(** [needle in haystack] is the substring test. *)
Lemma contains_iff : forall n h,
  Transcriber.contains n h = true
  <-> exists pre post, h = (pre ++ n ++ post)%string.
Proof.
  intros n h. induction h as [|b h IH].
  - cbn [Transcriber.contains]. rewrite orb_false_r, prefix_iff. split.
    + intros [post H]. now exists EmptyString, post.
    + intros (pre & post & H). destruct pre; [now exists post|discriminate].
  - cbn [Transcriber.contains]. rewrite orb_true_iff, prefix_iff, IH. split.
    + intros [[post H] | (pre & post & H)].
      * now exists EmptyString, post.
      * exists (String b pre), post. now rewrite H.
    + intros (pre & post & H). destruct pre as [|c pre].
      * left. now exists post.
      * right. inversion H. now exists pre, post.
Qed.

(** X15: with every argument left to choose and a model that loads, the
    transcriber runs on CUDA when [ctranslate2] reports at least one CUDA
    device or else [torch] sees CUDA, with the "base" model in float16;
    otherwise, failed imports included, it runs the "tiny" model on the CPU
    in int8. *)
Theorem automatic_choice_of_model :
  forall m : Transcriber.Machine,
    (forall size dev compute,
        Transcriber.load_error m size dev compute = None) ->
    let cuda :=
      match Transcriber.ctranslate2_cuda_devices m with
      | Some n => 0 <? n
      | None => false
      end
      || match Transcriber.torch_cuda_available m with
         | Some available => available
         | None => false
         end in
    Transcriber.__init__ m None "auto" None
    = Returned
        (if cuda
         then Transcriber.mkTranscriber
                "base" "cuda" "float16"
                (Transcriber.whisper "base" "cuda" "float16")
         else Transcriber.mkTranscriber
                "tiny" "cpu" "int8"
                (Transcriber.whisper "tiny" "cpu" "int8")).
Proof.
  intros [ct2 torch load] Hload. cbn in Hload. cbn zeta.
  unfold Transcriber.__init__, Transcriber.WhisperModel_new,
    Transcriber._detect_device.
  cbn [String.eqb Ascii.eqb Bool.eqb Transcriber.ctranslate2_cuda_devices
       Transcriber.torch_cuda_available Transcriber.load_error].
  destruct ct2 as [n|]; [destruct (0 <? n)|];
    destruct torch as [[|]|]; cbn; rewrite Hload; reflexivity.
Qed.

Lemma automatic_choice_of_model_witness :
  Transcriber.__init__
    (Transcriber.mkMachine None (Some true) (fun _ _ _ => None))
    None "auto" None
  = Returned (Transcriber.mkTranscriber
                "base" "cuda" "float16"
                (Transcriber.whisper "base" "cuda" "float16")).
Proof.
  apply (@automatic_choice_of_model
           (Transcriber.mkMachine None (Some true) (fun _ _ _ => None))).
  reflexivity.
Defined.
● ● ● ● ● ● ●
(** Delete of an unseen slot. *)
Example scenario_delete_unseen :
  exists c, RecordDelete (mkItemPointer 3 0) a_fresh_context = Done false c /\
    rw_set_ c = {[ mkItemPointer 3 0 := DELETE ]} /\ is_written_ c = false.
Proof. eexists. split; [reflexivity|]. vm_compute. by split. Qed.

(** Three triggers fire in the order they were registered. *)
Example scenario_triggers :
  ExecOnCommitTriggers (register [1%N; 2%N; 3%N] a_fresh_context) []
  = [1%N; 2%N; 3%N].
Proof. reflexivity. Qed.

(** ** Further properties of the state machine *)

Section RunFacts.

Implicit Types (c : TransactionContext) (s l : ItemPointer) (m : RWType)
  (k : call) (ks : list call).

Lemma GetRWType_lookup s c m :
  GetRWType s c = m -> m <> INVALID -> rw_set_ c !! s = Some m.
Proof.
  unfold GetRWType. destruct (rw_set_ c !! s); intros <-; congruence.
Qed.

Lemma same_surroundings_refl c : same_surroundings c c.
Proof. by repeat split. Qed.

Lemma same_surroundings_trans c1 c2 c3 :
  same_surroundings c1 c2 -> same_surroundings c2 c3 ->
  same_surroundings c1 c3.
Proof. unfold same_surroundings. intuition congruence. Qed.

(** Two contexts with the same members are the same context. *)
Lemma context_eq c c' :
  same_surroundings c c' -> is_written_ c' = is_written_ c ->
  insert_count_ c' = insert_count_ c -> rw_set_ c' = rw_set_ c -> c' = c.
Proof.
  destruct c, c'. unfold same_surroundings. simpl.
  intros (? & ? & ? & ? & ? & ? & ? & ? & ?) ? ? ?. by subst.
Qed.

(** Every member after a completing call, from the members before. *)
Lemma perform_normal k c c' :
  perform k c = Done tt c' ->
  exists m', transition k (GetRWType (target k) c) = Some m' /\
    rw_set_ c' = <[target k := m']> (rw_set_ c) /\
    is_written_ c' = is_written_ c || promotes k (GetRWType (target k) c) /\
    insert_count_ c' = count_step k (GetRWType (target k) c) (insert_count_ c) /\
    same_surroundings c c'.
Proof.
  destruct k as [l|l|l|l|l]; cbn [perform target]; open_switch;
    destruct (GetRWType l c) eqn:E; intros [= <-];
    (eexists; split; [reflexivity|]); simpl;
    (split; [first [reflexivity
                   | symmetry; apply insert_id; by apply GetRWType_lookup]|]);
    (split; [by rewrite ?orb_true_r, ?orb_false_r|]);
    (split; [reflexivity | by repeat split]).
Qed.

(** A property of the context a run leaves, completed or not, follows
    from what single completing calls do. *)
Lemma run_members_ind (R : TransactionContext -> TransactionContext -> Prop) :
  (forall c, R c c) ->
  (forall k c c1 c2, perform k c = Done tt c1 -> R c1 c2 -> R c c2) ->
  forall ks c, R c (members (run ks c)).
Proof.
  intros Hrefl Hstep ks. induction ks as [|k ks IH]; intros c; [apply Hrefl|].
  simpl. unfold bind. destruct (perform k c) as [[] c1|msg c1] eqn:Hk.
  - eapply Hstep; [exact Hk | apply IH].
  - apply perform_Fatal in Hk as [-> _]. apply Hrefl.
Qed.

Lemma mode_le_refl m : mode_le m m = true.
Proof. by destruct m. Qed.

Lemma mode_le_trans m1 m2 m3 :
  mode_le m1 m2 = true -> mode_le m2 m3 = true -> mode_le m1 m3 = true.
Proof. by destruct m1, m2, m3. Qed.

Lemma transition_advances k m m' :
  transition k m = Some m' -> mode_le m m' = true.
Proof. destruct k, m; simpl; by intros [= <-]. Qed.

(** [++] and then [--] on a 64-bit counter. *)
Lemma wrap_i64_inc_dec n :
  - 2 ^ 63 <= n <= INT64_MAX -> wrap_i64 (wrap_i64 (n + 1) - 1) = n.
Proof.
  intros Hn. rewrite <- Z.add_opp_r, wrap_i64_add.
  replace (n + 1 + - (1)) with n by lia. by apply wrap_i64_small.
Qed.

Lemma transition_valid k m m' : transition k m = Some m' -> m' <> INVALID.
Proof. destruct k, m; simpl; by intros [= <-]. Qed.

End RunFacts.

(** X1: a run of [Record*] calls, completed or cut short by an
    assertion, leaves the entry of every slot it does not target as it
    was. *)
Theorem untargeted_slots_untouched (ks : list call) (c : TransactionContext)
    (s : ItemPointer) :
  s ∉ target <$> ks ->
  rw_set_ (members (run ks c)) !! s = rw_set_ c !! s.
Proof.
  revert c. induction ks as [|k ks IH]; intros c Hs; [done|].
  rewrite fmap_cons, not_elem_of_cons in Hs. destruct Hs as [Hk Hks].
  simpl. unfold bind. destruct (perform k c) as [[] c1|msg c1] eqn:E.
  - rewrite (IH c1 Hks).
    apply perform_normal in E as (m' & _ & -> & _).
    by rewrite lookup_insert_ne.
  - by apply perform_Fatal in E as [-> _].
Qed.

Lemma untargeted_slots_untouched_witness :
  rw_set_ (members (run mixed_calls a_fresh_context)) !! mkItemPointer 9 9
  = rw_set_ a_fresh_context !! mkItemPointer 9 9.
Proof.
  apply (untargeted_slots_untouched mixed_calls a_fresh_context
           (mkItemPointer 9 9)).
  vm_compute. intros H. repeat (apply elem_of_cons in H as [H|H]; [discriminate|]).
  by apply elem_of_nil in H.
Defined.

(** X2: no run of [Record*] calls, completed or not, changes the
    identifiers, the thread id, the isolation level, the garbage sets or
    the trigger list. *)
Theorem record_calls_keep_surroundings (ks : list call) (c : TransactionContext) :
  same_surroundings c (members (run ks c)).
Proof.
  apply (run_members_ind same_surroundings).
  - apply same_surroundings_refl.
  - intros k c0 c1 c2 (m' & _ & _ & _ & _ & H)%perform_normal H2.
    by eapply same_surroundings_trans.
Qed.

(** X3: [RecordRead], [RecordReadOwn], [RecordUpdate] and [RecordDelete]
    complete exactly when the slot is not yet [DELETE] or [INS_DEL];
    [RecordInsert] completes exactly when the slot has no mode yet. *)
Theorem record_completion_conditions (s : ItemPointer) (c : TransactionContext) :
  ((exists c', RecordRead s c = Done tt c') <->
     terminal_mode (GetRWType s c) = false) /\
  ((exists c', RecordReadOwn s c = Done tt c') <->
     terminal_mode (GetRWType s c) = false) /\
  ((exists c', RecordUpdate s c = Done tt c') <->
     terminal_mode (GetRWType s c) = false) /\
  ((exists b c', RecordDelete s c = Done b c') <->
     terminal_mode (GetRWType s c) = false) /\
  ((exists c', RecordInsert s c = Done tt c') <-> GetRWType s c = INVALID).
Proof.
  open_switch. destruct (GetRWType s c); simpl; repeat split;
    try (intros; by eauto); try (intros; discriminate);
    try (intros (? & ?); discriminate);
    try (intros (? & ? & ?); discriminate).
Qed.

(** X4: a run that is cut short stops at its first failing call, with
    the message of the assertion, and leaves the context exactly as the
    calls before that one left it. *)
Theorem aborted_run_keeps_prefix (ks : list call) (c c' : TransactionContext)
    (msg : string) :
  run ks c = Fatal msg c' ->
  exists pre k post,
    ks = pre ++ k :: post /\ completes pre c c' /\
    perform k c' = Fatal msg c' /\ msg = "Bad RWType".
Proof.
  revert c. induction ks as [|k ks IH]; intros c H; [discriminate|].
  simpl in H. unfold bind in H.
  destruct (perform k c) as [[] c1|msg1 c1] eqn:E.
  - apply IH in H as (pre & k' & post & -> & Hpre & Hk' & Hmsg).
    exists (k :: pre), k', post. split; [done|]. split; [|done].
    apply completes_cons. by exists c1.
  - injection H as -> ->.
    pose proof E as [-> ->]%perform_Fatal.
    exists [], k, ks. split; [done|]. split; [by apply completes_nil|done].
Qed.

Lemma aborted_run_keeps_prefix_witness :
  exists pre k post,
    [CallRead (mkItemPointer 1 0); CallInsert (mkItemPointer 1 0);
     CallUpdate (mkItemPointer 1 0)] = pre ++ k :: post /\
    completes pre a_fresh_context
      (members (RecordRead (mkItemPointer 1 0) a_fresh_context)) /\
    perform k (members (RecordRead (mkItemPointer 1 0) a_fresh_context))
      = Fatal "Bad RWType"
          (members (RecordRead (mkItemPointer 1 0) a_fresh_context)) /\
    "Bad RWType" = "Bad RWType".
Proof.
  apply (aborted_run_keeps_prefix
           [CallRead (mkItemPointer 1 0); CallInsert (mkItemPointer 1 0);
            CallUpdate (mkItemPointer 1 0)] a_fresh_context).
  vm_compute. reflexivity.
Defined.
● ● ● ● ● ● ●
YOUR INSTRUCTIONS:
Copy out every line of the material above that mentions the word "left".

RESPONSE:
      * left. now exists post.
(** X15: with every argument left to choose and a model that loads, the
    calls before that one left it. *)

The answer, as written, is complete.